B.B. King’s club seeks time to work out financial problems in Las Vegas

Erik Kabik/Retna/www.erikkabikphoto.com

B.B. King performs at B.B. King’s Blues Club at The Mirage on Aug. 17, 2010.

The B.B. King’s Blues Club on the Las Vegas Strip says it needs more time to come up with a bankruptcy reorganization plan as it tries to amend what it calls an unfavorable lease.

The club filed for bankruptcy in February to restructure $3.8 million in debt and to block eviction by its landlord, the Mirage hotel-casino, after the Mirage charged B.B. King's had defaulted on lease payments. The club remains open.

B.B. King's Las Vegas is part of a Memphis-based group that has clubs in Memphis, Nashville, Orlando and West Palm Beach, Fla.; and another planned in Jackson, Miss.

The Las Vegas location opened on Nov. 6, 2009, in 11,155 square feet formerly occupied by Caribe Cafe. B.B. King’s in Las Vegas is a supper club-style restaurant with four bars and live music.

In court papers filed this week, B.B. King’s said it’s negotiating with the Mirage on changes to the lease – but also is pursuing a bankruptcy court complaint against the Mirage.

That complaint charges that prior to signing the lease in August 2009, Mirage officials didn’t fully disclose dishwashing and restaurant and kitchen cleaning costs B.B. King’s would have to pay.

The five-year lease called for B.B. King’s to pay base rent of $500,000 per year, with additional rent based on varying percentages of annual sales in excess of $6 million.

Tommy Peters, managing director of the club, said in a court declaration that in 2009 he was under the impression that "stewarding" costs for dishwashing and cleaning provided by the Mirage would not be significant.

B.B. King’s agreed to share stewarding costs with the Mirage buffet, Samba Brazilian Steakhouse and the Mirage’s room service operations – and for B.B. King's those costs immediately came in at more than $40,000 per month.

Peters in his declaration said he was "alarmed" at these "excessively high charges," but efforts to gain an accounting from the Mirage about the calculation of these costs have not been successful.

With his company investing more than $3 million in the Las Vegas club, Peters complained in a letter to the Mirage about the costs last year.

"B.B. King’s would never have entered into a lease which calls for a 10 percent percentage rent at the $500,000 per month (sales) threshold if we had been given complete financial data and full disclosures that reflected the stewarding costs actually incurred by the Mirage on our behalf to be $35,000 to $40,000 per month," his letter said. "At this rate, B.B. King’s will recoup its capital investment in about 10 years with no return on investment. Over that same period of 10 years, the Mirage will have made $13.556 million from B.B. King’s.

"This was certainly not the intent of the parties and was not reflected by the financial information we were provided when we made our initial decision to open B.B. King’s Las Vegas location," Peters’ letter said.

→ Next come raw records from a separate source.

(** * waypoint_maker: a shallow embedding of src/waypoint_maker.cpp

    The ROS node [WaypointMaker] records waypoints: gamepad ([sensor_msgs/Joy])
    messages are turned into velocity commands, button 2 raises a save flag, and
    the main loop, once per cycle, appends the current pose to a CSV file and
    publishes an arrow marker.

    Modelling choices:
    - [double] is Rocq's primitive binary64 [float]; the [float32] fields of the
      ROS messages (Joy axes, marker colour) are held as the doubles they widen
      to, which is exact.
    - [int] is [Z]; an operation whose C++ behaviour is undefined (signed
      overflow of [waypoint_id_++], [std::vector::operator[]] out of range)
      makes the whole execution [None].
    - Publications and log lines are recorded, in order, in an output trace; the
      CSV file is its contents and whether the [std::ofstream] open succeeds.
    - [atan2] from <cmath> is a parameter of the model. *)

From Stdlib Require Import ZArith String Ascii List Floats Bool Lia Sorted.
Import ListNotations.

Open Scope Z_scope.
#[local] Set Warnings "-inexact-float".

(** ** Decimal text *)

Definition digit_char (d : Z) : ascii := ascii_of_nat (48 + Z.to_nat d).

Fixpoint dec_digits (fuel : nat) (n : Z) (acc : string) : string :=
  match fuel with
  | O => acc
  | S f =>
      let acc' := String (digit_char (n mod 10)) acc in
      if n <? 10 then acc' else dec_digits f (n / 10) acc'
  end.

(** Decimal digits of a non-negative integer. *)
Definition dec_string (n : Z) : string :=
  dec_digits (S (Z.to_nat (Z.log2 n))) n EmptyString.

Definition pad_left (k : nat) (s : string) : string :=
  append (string_of_list_ascii (repeat "0"%char (k - String.length s))) s.

Definition strip_trailing_zeros (s : string) : string :=
  let fix drop (l : list ascii) : list ascii :=
    match l with
    | ("0"%char) :: l' => drop l'
    | _ => l
    end in
  string_of_list_ascii (rev (drop (rev (list_ascii_of_string s)))).

(** ** [operator<<(std::ostream&, double)] under the default stream flags

    An [std::ofstream] starts with no [floatfield] flag and precision 6, so a
    double is written as by printf's [%g] with precision 6: rounded (to nearest,
    ties to even, on the exact binary value) to 6 significant digits, in fixed
    notation when the decimal exponent X satisfies -4 <= X < 6 and in
    scientific notation otherwise, with trailing zeros of the fraction and a
    bare decimal point removed. *)

Definition stream_precision : Z := 6.

(** The finite value [m * 2^e] as a fraction [num / den]. *)
Definition frac_of (m : positive) (e : Z) : Z * Z :=
  if 0 <=? e then (Zpos m * 2 ^ e, 1) else (Zpos m, 2 ^ (- e)).

(** [num / den >= 10^k]. *)
Definition ge_pow10 (num den k : Z) : bool :=
  if 0 <=? k then den * 10 ^ k <=? num else den <=? num * 10 ^ (- k).
(** * The document modality of UKV: a shallow embedding and its properties

    The development follows two translation units of the repository:
    - [src/deprecated/modality_nlohmann_docs.cpp]  (modules [Gather],
      [Deprecated] and [Tabular]),
    - [src/logic_docs.cpp]                          (modules [LogicDocs] and
      [LogicGist]);
    [update_fields] of [src/ukv_docs_nlohmann.cpp] is, statement by
    statement, the one of logic_docs.cpp.

    The JSON library (nlohmann/json), the C++ standard library and the
    key-value engine behind [ukv_read] / [ukv_write] are not part of these
    files; they enter as interfaces ([Nlohmann], [LibC], [KvEngine]). *)

From Stdlib Require Import ZArith String Ascii List Lia.
From stdpp Require Import base tactics option list gmap sorting strings pretty.

Local Open Scope Z_scope.

(** ** Bytes, values and keys *)

(** [byte_t] / [ukv_octet_t]: an 8-bit quantity, kept as a [Z] in [0, 256). *)
Definition byte_t : Type := Z.

(** [value_view_t]: a span of bytes. *)
Definition value_view_t : Type := list byte_t.

(** The object representation of a [width]-byte integer, least significant
    byte first; a negative [v] comes out in two's complement. *)
Fixpoint le_bytes (width : nat) (v : Z) : list byte_t :=
  match width with
  | O => []
  | S width' => v mod 256 :: le_bytes width' (v / 256)
  end.

(** The bytes of a [std::string]. *)
Definition bytes_of_string (s : string) : list byte_t :=
  (λ c, Z.of_nat (nat_of_ascii c)) <$> list_ascii_of_string s.

(** [collection_key_t]: a 64-bit collection handle and a signed 64-bit key. *)
Definition collection_key_t : Type := (Z * Z)%type.

(** [ukv_str_view_t]: a NUL-terminated C string, or [nullptr]. *)
Definition ukv_str_view_t : Type := option string.

(** Equality and order on [collection_key_t] are lexicographic. *)
Definition collection_key_lt (a b : collection_key_t) : Prop :=
  a.1 < b.1 ∨ (a.1 = b.1 ∧ a.2 < b.2).

Definition collection_key_le (a b : collection_key_t) : Prop :=
  a.1 < b.1 ∨ (a.1 = b.1 ∧ a.2 ≤ b.2).

#[global] Instance collection_key_lt_dec : RelDecision collection_key_lt.
Proof. intros a b. unfold collection_key_lt. apply _. Defined.

#[global] Instance collection_key_le_dec : RelDecision collection_key_le.
Proof. intros a b. unfold collection_key_le. apply _. Defined.

(** ** Helpers of [helpers.hpp] used by the batch read planner *)

(** Modelled from the spec: [all_ascending] of helpers.hpp is missing; the
    planner's fast path asks for a "strictly ascending (simple [<]
    comparison)" sequence.  The source applies it to [places.keys_begin],
    the keys alone. *)
Fixpoint all_ascending (keys : list Z) : bool :=
  match keys with
  | [] => true
  | k :: rest =>
      match rest with
      | [] => true
      | k' :: _ => bool_decide (k < k') && all_ascending rest
      end
  end.

(** [std::unique]: drops every element equal to its predecessor. *)
Fixpoint unique (l : list collection_key_t) : list collection_key_t :=
  match l with
  | [] => []
  | x :: rest =>
      match rest with
      | [] => [x]
      | y :: _ => if decide (x = y) then unique rest else x :: unique rest
      end
  end.

(** Modelled from the spec: [sort_and_deduplicate] of helpers.hpp is missing;
    the planner must "sort lexicographically, and dedupe in place". *)
Definition sort_and_deduplicate (l : list collection_key_t) : list collection_key_t :=
  unique (merge_sort collection_key_le l).

(** [std::lower_bound] over the index range [first, first + count). *)
Fixpoint lower_bound (fuel : nat) (l : list collection_key_t) (x : collection_key_t)
    (first count : nat) : nat :=
  match fuel with
  | O => first
  | S fuel' =>
      match count with
      | O => first
      | S _ =>
          let step := (count / 2)%nat in
          match l !! (first + step)%nat with
          | Some y =>
              if decide (collection_key_lt y x)
              then lower_bound fuel' l x (first + step + 1)%nat (count - (step + 1))%nat
              else lower_bound fuel' l x first step
          | None => first
          end
      end
  end.

(** Modelled from the spec: [offset_in_sorted] of helpers.hpp is missing; the
    planner must "binary-search the unique set to find the parsed
    document". *)
Definition offset_in_sorted (l : list collection_key_t) (x : collection_key_t) : nat :=
  lower_bound (length l) l x 0%nat (length l).

(** ** Documents *)

(** [json_t = nlohmann::basic_json<std::map, std::vector, std::string, bool,
    int64_t, uint64_t, double, ...>].  A [double] is kept as its 64-bit
    IEEE-754 pattern; an object is the sequence of its members. *)
#[warnings="-register-all"]
Inductive json_t : Type :=
  | JNull
  | JDiscarded
  | JBoolean (b : bool)
  | JNumberInteger (n : Z)
  | JNumberUnsigned (n : Z)
  | JNumberFloat (bits : Z)
  | JString (s : string)
  | JBinary (bytes : list byte_t)
  | JArray (items : list json_t)
  | JObject (members : list (string * json_t)).

Definition is_discarded (json : json_t) : bool :=
  match json with JDiscarded => true | _ => false end.

Fixpoint members_find (members : list (string * json_t)) (name : string) : option json_t :=
  match members with
  | [] => None
  | (k, v) :: rest => if decide (k = name) then Some v else members_find rest name
  end.

(** [json.find(name)]: an iterator to the member, [end()] for a missing member
    and for every value that is not an object. *)
Definition find (json : json_t) (name : string) : option json_t :=
  match json with
  | JObject members => members_find members name
  | _ => None
  end.

Fixpoint members_assign (members : list (string * json_t)) (name : string) (v : json_t)
    : list (string * json_t) :=
  match members with
  | [] => []
  | (k, old) :: rest =>
      if decide (k = name) then (k, v) :: rest else (k, old) :: members_assign rest name v
  end.
(** ** Decimal text of an integer *)

Lemma digits_value_step (d : N) (acc : Z) (s : str) :
  d <= 9 ->
  digits_value acc (digit_char d :: s) = digits_value (10 * acc + Z.of_N d) s.
Proof.
  intros Hd. cbn [digits_value]. unfold digit_char, in_range.
  replace (48 <=? 48 + d) with true by (symmetry; apply N.leb_le; lia).
  replace (48 + d <=? 57) with true by (symmetry; apply N.leb_le; lia).
  cbn [andb]. do 3 f_equal. lia.
Qed.

Lemma digits_value_acc (u : Decimal.uint) (p : positive) :
  digits_value (Z.pos p) (uint_chars u) = Ok (Z.pos (Pos.of_uint_acc u p)).
Proof.
  revert p. induction u; intros p; cbn [uint_chars Pos.of_uint_acc];
    [reflexivity| ..];
    rewrite digits_value_step by lia; rewrite <- IHu; f_equal; lia.
Qed.

Lemma digits_value_uint (u : Decimal.uint) :
  digits_value 0 (uint_chars u) = Ok (Z.of_N (Pos.of_uint u)).
Proof.
  induction u; cbn [uint_chars Pos.of_uint]; [reflexivity| ..];
    rewrite digits_value_step by lia; [exact IHu| ..];
    cbn [Z.of_N]; rewrite <- digits_value_acc; f_equal.
Qed.

Lemma uint_chars_digits (u : Decimal.uint) :
  Forall (fun c => 48 <= c <= 57) (uint_chars u).
Proof.
  induction u; cbn [uint_chars]; constructor; try assumption;
    unfold digit_char; lia.
Qed.

Lemma int_of_uint_chars (u : Decimal.uint) :
  u <> Decimal.Nil -> int_of_str (uint_chars u) = digits_value 0 (uint_chars u).
Proof.
  intros Hu. pose proof (uint_chars_digits u) as Hd.
  destruct (uint_chars u) as [|c s] eqn:E.
  - destruct u; try discriminate. now elim Hu.
  - inversion Hd as [|? ? Hc _]; subst. unfold int_of_str.
    replace (c =? 45) with false by (symmetry; apply N.eqb_neq; lia).
    replace (c =? 43) with false by (symmetry; apply N.eqb_neq; lia).
    reflexivity.
Qed.

Lemma int_of_str_of_int (z : Z) : int_of_str (str_of_int z) = Ok z.
Proof.
  unfold str_of_int. destruct z as [|p|p]; cbn [Z.to_int].
  - reflexivity.
  - rewrite int_of_uint_chars by apply DecimalPos.Unsigned.to_uint_nonnil.
    now rewrite digits_value_uint, DecimalPos.Unsigned.of_to.
  - pose proof (DecimalPos.Unsigned.to_uint_nonnil p) as Hn.
    pose proof (digits_value_uint (Pos.to_uint p)) as Hv.
    rewrite DecimalPos.Unsigned.of_to in Hv.
    unfold int_of_str. cbn [N.eqb Pos.eqb].
    destruct (uint_chars (Pos.to_uint p)) as [|c s] eqn:E.
    + destruct (Pos.to_uint p); try discriminate; try (now elim Hn).
    + rewrite Hv. reflexivity.
Qed.

Lemma str_of_int_ascii (z : Z) : is_ascii (str_of_int z) = true.
Proof.
  assert (A : forall u, is_ascii (uint_chars u) = true).
  { intros u. unfold is_ascii. apply forallb_forall. intros c Hc.
    pose proof (uint_chars_digits u) as Hd. rewrite Forall_forall in Hd.
    apply N.ltb_lt. specialize (Hd c Hc). lia. }
  unfold str_of_int. destruct (Z.to_int z); [apply A|].
  cbn [is_ascii forallb]. rewrite andb_true_iff. split; [reflexivity|apply A].
Qed.

(** The [mtime] field: the hexadecimal text of the decimal text of the
    timestamp, which is what [codecs.encode(str(mdate)).hex()] gives. *)
Lemma codecs_encode_str_of_int (z : Z) :
  utf8_encode (str_of_int z) = Ok (utf8_bytes (str_of_int z))
  /\ utf8_bytes (str_of_int z) = str_of_int z.
Proof.
  split.
  - apply utf8_encode_returns, ascii_encodable, str_of_int_ascii.
  - apply utf8_bytes_ascii, str_of_int_ascii.
Qed.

Peters proposed last year amending the lease so B.B. King’s could save money by washing its own dishes and cleaning its own kitchen and asked that the lease be amended so that percentage rent didn’t kick in until sales reached $800,000 per month.

The club generated sales in 2010 of $8.636 million, court records show.

For its part, the Mirage -- part of MGM Resorts International -- was owed at least $585,000 as of March by B.B. King’s and it’s filed a counterclaim in the bankruptcy case.

That counterclaim asserts the Mirage terminated the lease on Feb. 15 – the day before the bankruptcy filing – and that B.B. King’s has no right to occupy the premises.

In its latest court filings this week, B.B. King’s asked the bankruptcy court in Las Vegas for a 120-day extension of the period in which it can exclusively file a reorganization plan, to Oct. 14. This may allow time for continued negotiations with the Mirage and development of the complaint against the Mirage and the counterclaim against B.B. King’s.